DATA FOR ANALYSIS Block Start

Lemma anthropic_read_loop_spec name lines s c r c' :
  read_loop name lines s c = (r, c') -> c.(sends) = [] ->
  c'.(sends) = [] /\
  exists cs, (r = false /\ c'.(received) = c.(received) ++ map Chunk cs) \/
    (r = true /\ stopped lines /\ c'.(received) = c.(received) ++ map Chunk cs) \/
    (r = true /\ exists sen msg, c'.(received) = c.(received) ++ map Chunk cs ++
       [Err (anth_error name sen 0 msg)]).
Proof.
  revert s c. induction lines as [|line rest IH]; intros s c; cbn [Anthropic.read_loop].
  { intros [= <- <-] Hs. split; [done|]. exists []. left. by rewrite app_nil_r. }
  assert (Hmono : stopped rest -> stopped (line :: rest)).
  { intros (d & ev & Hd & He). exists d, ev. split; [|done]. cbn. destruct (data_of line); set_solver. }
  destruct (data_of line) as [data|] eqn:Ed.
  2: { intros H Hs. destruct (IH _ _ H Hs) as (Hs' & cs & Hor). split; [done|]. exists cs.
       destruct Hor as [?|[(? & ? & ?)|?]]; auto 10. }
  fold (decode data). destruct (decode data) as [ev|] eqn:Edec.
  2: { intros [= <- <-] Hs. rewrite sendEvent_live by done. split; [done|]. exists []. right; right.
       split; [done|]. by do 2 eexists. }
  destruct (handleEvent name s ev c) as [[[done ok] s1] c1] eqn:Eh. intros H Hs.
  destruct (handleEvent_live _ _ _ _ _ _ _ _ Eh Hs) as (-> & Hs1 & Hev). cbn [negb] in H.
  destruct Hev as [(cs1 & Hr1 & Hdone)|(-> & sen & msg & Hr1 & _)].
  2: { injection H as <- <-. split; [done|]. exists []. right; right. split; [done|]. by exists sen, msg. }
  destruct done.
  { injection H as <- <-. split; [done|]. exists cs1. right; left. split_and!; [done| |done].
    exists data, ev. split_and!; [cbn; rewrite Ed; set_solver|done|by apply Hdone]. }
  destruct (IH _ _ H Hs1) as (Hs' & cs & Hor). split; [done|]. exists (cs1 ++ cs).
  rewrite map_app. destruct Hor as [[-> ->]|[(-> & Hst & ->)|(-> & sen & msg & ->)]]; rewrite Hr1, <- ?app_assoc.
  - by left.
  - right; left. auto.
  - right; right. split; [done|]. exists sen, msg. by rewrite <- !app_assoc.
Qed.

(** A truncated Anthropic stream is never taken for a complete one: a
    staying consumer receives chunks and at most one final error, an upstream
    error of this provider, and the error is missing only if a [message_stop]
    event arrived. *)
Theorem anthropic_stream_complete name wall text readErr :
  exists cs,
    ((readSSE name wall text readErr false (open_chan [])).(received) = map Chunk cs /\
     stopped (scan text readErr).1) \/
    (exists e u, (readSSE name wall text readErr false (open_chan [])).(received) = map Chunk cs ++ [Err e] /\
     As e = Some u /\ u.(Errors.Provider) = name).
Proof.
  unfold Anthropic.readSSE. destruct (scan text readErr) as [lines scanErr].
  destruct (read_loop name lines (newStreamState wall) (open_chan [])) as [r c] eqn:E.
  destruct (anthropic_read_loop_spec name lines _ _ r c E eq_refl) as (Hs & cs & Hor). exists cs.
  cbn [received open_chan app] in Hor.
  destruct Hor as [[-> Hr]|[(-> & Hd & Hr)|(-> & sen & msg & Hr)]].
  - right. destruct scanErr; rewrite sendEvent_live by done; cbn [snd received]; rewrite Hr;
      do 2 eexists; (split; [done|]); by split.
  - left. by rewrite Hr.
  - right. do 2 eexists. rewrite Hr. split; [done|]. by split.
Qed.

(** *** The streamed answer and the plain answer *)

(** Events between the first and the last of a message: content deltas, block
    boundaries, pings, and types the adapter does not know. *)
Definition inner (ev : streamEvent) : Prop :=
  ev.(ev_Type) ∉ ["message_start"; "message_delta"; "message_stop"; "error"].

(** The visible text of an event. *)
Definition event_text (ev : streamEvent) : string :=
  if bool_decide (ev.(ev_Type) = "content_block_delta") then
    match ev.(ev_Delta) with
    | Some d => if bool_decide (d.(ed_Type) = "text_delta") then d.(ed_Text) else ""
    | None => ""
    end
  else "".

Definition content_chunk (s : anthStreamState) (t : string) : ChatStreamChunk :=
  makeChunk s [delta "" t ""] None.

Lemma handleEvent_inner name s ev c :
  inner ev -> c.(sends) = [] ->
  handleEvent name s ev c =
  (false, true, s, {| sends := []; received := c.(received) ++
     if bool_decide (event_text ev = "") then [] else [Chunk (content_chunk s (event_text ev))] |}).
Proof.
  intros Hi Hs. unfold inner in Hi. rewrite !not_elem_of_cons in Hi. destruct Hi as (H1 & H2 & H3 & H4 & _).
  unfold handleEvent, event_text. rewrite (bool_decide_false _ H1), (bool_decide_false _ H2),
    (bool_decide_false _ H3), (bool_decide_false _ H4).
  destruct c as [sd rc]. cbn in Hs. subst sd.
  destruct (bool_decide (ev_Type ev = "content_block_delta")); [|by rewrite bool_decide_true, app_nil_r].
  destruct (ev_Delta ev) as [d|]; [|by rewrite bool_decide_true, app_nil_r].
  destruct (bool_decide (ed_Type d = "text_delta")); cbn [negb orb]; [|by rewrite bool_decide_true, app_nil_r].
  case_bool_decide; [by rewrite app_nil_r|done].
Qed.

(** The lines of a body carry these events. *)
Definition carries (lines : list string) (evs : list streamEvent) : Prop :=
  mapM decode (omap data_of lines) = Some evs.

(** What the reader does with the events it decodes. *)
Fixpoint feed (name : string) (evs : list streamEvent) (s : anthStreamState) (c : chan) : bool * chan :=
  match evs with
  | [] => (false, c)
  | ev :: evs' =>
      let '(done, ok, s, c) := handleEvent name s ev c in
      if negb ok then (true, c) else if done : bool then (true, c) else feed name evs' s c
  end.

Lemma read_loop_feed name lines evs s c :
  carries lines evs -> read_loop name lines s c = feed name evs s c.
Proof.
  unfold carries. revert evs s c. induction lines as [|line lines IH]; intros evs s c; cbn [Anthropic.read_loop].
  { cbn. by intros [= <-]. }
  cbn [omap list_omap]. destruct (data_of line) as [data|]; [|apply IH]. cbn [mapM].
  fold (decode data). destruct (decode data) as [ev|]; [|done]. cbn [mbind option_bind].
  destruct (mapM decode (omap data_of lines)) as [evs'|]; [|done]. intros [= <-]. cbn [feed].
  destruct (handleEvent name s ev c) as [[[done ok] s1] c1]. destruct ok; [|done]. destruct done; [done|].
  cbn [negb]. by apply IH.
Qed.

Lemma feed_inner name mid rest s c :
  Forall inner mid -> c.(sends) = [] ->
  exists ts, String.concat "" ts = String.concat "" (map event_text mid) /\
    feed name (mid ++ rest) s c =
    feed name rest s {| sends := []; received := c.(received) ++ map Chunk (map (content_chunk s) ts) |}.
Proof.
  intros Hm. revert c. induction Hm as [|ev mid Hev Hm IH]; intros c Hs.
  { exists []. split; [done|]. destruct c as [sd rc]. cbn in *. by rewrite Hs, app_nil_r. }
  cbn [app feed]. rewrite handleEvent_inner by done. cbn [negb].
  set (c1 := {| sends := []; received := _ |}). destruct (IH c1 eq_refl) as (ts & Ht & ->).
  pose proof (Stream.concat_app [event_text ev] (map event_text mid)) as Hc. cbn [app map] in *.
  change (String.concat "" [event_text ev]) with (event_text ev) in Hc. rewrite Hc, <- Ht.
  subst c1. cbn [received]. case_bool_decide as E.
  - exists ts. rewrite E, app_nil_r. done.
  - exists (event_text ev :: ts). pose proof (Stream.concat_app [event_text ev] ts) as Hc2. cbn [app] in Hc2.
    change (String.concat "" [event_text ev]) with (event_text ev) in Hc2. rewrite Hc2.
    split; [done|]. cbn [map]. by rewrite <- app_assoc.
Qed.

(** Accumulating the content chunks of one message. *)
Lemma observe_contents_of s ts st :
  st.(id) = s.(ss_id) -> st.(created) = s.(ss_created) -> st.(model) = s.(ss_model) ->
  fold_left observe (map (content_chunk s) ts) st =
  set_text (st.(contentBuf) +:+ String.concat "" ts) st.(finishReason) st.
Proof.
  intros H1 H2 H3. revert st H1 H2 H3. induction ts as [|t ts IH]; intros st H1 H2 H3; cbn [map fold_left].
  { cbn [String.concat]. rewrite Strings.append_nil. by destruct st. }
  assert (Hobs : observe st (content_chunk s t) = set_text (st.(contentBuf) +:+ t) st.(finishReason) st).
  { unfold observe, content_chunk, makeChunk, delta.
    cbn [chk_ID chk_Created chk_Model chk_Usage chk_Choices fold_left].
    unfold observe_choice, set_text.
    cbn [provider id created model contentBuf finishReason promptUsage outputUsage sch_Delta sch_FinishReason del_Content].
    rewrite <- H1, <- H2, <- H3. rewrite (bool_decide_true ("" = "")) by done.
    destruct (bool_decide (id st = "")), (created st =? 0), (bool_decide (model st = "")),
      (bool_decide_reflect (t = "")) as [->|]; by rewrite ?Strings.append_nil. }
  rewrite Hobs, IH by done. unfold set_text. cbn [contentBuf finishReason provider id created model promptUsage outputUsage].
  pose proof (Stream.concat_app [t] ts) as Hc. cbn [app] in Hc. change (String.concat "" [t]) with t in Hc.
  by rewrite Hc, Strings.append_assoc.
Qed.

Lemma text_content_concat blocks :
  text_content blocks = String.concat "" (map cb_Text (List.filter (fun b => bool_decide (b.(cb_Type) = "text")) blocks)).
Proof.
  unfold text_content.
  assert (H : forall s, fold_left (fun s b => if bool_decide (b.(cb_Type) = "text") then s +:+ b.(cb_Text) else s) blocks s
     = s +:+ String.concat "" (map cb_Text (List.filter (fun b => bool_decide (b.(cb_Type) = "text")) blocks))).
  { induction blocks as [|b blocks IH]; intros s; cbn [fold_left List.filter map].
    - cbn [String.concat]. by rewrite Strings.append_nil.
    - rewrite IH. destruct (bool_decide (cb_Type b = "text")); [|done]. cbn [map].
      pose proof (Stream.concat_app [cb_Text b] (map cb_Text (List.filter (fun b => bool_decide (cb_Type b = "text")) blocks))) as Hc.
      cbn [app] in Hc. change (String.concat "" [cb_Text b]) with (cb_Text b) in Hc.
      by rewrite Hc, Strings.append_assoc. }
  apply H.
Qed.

DATA FOR ANALYSIS Block End

ACTIVITY: Which lines in the entries above contain "readErr"? Pull each of them out.

RESPONSE TO THE TASK:
Theorem anthropic_stream_complete name wall text readErr :
    ((readSSE name wall text readErr false (open_chan [])).(received) = map Chunk cs /\
     stopped (scan text readErr).1) \/
    (exists e u, (readSSE name wall text readErr false (open_chan [])).(received) = map Chunk cs ++ [Err e] /\
  unfold Anthropic.readSSE. destruct (scan text readErr) as [lines scanErr].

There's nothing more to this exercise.